Data for this exercise –
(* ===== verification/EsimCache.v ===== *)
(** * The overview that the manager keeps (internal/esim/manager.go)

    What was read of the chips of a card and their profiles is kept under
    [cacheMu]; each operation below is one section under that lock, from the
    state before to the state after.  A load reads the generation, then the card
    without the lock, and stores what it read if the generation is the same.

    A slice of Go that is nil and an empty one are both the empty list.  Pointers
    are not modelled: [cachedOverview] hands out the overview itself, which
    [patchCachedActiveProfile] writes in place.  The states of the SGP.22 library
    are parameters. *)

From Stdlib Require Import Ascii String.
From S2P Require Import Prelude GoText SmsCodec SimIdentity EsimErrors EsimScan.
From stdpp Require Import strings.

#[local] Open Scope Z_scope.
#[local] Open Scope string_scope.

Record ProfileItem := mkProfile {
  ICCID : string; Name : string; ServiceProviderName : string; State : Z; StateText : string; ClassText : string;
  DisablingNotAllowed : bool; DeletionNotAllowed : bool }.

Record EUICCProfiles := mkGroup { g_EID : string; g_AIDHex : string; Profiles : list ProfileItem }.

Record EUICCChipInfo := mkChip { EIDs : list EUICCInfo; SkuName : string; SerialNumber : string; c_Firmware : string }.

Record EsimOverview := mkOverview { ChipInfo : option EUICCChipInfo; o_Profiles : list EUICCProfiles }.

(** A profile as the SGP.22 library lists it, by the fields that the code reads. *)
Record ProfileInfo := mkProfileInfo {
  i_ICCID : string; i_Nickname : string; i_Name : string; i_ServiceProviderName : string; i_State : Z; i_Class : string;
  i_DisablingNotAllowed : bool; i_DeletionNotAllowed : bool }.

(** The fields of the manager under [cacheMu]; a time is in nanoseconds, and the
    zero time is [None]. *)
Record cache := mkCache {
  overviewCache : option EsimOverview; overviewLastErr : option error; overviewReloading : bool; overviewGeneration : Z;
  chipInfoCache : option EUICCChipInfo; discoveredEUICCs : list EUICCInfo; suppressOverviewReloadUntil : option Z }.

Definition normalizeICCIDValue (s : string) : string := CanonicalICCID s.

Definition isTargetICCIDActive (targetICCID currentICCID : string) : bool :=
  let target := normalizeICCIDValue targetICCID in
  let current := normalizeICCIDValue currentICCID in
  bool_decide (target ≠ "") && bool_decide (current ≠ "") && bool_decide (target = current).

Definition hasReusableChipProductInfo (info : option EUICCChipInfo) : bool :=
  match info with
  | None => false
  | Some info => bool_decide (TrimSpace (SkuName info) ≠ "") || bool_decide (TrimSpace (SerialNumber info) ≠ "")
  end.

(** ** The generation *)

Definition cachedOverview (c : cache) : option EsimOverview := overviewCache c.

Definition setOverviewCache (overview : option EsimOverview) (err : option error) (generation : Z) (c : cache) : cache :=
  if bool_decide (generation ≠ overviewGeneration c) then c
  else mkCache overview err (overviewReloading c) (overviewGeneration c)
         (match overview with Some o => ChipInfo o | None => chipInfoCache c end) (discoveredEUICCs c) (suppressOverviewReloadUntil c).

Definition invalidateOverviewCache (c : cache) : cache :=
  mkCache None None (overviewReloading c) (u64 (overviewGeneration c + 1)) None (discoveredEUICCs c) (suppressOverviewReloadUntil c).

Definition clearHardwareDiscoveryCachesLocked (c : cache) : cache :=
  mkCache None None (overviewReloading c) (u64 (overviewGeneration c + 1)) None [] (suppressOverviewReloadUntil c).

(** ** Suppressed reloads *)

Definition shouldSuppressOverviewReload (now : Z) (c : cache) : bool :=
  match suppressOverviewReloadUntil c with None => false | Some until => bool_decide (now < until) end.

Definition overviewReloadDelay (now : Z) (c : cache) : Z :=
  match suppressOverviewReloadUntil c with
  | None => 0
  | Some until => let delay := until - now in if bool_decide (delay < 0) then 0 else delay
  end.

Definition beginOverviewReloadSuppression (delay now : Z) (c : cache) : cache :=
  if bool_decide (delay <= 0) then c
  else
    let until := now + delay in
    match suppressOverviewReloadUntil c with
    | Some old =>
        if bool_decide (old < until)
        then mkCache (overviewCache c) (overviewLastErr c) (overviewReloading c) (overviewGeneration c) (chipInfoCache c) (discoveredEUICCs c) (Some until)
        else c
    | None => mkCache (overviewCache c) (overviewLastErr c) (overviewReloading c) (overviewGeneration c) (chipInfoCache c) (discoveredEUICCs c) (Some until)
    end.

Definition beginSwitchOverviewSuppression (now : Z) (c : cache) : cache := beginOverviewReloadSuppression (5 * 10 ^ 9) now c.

---

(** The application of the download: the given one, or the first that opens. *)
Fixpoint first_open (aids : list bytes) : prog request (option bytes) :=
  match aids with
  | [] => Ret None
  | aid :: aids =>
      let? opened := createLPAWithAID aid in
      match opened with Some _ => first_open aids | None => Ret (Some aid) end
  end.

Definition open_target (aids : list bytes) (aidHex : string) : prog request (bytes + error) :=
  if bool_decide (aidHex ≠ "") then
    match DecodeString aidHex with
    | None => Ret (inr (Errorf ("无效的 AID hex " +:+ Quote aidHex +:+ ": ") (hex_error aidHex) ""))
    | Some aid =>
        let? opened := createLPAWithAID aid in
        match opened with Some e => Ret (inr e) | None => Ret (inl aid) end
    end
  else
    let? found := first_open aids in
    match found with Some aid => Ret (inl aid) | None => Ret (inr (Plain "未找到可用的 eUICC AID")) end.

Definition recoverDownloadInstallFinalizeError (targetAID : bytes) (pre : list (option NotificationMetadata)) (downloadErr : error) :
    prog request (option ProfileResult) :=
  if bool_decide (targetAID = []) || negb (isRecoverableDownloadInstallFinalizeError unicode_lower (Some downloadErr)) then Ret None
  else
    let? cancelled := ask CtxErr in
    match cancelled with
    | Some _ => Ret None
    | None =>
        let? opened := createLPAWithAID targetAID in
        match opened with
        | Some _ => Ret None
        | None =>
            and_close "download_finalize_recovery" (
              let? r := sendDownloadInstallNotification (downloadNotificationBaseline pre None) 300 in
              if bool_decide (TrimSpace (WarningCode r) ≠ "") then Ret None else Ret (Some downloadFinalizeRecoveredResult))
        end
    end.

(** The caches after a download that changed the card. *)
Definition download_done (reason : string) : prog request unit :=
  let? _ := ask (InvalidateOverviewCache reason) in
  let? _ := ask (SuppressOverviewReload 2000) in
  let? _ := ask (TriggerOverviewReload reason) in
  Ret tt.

--

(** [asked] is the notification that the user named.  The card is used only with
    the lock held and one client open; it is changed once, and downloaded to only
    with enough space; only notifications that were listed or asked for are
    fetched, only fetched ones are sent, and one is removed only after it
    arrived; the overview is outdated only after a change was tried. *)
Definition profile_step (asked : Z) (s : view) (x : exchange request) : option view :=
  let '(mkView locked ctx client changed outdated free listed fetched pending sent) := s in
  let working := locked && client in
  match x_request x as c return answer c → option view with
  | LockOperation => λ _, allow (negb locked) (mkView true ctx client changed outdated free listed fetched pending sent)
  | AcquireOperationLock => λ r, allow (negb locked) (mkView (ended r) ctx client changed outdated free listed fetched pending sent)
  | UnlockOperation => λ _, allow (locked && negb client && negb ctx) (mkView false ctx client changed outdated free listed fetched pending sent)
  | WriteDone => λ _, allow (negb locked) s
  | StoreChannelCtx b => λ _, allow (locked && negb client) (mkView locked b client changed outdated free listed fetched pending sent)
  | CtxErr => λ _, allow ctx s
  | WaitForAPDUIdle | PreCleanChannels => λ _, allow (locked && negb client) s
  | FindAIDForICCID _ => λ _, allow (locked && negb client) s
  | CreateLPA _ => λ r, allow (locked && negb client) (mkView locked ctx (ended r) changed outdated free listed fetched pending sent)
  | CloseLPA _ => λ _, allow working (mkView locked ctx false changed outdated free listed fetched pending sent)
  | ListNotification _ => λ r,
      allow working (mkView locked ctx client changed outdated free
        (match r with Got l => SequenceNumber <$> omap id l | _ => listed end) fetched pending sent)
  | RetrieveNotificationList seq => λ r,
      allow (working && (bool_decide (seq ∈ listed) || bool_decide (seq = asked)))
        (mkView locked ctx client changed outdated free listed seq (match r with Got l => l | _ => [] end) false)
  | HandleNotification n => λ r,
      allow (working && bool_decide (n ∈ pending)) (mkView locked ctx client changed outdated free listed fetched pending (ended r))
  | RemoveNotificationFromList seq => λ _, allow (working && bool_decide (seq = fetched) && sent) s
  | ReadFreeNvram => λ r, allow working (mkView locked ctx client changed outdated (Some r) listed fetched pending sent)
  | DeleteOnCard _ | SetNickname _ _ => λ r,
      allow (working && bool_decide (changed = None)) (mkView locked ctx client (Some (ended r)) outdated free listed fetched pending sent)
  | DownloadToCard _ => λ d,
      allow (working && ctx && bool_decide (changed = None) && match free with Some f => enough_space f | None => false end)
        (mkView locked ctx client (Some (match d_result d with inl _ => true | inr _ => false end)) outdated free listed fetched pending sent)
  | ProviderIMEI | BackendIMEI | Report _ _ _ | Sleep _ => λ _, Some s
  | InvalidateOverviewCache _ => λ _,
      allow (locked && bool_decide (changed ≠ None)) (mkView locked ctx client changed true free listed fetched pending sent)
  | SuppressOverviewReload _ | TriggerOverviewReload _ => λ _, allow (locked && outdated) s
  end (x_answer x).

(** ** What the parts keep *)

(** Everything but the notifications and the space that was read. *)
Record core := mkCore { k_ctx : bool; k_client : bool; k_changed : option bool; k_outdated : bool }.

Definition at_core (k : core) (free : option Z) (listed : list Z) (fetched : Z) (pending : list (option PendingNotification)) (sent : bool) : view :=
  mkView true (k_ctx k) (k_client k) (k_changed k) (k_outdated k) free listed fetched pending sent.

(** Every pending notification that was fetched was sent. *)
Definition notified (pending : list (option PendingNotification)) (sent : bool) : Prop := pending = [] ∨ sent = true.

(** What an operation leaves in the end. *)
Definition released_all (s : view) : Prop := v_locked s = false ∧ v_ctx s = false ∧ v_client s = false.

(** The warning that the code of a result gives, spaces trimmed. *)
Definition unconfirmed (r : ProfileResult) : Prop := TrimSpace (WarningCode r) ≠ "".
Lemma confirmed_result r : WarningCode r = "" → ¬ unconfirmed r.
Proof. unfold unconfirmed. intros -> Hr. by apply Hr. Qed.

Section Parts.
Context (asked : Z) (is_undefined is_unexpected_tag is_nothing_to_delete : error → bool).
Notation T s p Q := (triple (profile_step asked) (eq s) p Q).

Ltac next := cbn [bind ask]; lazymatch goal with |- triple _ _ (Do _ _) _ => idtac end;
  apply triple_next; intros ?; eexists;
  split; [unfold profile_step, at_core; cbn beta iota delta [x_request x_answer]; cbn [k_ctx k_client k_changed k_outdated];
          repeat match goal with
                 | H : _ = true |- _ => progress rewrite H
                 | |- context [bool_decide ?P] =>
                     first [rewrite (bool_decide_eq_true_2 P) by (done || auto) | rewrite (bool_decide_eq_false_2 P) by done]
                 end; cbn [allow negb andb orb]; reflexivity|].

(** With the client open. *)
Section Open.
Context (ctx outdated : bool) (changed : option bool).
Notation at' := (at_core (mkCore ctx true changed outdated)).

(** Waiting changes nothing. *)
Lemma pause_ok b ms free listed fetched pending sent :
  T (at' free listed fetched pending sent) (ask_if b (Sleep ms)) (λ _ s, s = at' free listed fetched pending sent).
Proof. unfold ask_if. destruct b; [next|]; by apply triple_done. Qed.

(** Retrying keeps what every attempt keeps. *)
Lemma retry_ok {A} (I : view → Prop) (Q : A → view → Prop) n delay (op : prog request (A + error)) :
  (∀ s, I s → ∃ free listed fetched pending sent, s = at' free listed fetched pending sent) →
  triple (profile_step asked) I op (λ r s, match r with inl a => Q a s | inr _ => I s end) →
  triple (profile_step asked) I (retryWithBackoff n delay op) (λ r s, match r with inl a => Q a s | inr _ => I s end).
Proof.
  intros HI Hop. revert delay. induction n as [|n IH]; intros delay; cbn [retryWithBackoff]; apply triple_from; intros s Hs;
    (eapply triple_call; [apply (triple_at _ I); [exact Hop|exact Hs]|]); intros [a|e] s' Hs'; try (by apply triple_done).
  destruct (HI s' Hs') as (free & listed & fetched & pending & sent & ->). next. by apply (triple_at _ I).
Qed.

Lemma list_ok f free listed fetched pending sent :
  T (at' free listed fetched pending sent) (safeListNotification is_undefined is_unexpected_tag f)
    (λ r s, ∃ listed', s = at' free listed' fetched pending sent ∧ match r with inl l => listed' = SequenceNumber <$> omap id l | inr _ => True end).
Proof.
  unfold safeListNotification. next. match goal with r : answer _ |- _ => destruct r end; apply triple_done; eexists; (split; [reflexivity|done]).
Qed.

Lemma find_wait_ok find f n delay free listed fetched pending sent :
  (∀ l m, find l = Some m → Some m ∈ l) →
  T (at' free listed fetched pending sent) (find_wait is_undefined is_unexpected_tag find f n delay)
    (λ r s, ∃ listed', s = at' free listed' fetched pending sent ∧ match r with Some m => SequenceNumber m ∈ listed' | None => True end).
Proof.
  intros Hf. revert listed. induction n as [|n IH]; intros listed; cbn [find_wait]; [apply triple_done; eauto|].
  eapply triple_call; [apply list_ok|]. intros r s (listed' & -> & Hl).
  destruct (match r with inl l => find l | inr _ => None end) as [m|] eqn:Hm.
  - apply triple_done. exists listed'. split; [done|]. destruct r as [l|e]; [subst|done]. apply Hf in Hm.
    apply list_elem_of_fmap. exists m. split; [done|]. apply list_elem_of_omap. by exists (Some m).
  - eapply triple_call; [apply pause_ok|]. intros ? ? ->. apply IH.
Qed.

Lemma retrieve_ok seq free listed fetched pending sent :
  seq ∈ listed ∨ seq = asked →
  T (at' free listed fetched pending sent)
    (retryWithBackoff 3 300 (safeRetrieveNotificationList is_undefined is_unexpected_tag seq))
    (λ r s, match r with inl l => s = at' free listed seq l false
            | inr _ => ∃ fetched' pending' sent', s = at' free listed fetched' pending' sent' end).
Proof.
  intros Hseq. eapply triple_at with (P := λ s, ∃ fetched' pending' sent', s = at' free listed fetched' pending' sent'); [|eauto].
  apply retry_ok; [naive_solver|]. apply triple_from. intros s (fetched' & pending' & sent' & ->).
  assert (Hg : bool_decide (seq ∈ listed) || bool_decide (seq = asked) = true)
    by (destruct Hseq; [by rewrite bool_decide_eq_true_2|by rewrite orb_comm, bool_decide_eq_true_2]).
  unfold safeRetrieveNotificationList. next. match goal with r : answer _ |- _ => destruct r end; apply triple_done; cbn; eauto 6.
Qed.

What you have to do –
Which lines above hold the string "beginOverviewReloadSuppression"? Please copy all of them.

Task output –
Definition beginOverviewReloadSuppression (delay now : Z) (c : cache) : cache :=
Definition beginSwitchOverviewSuppression (now : Z) (c : cache) : cache := beginOverviewReloadSuppression (5 * 10 ^ 9) now c.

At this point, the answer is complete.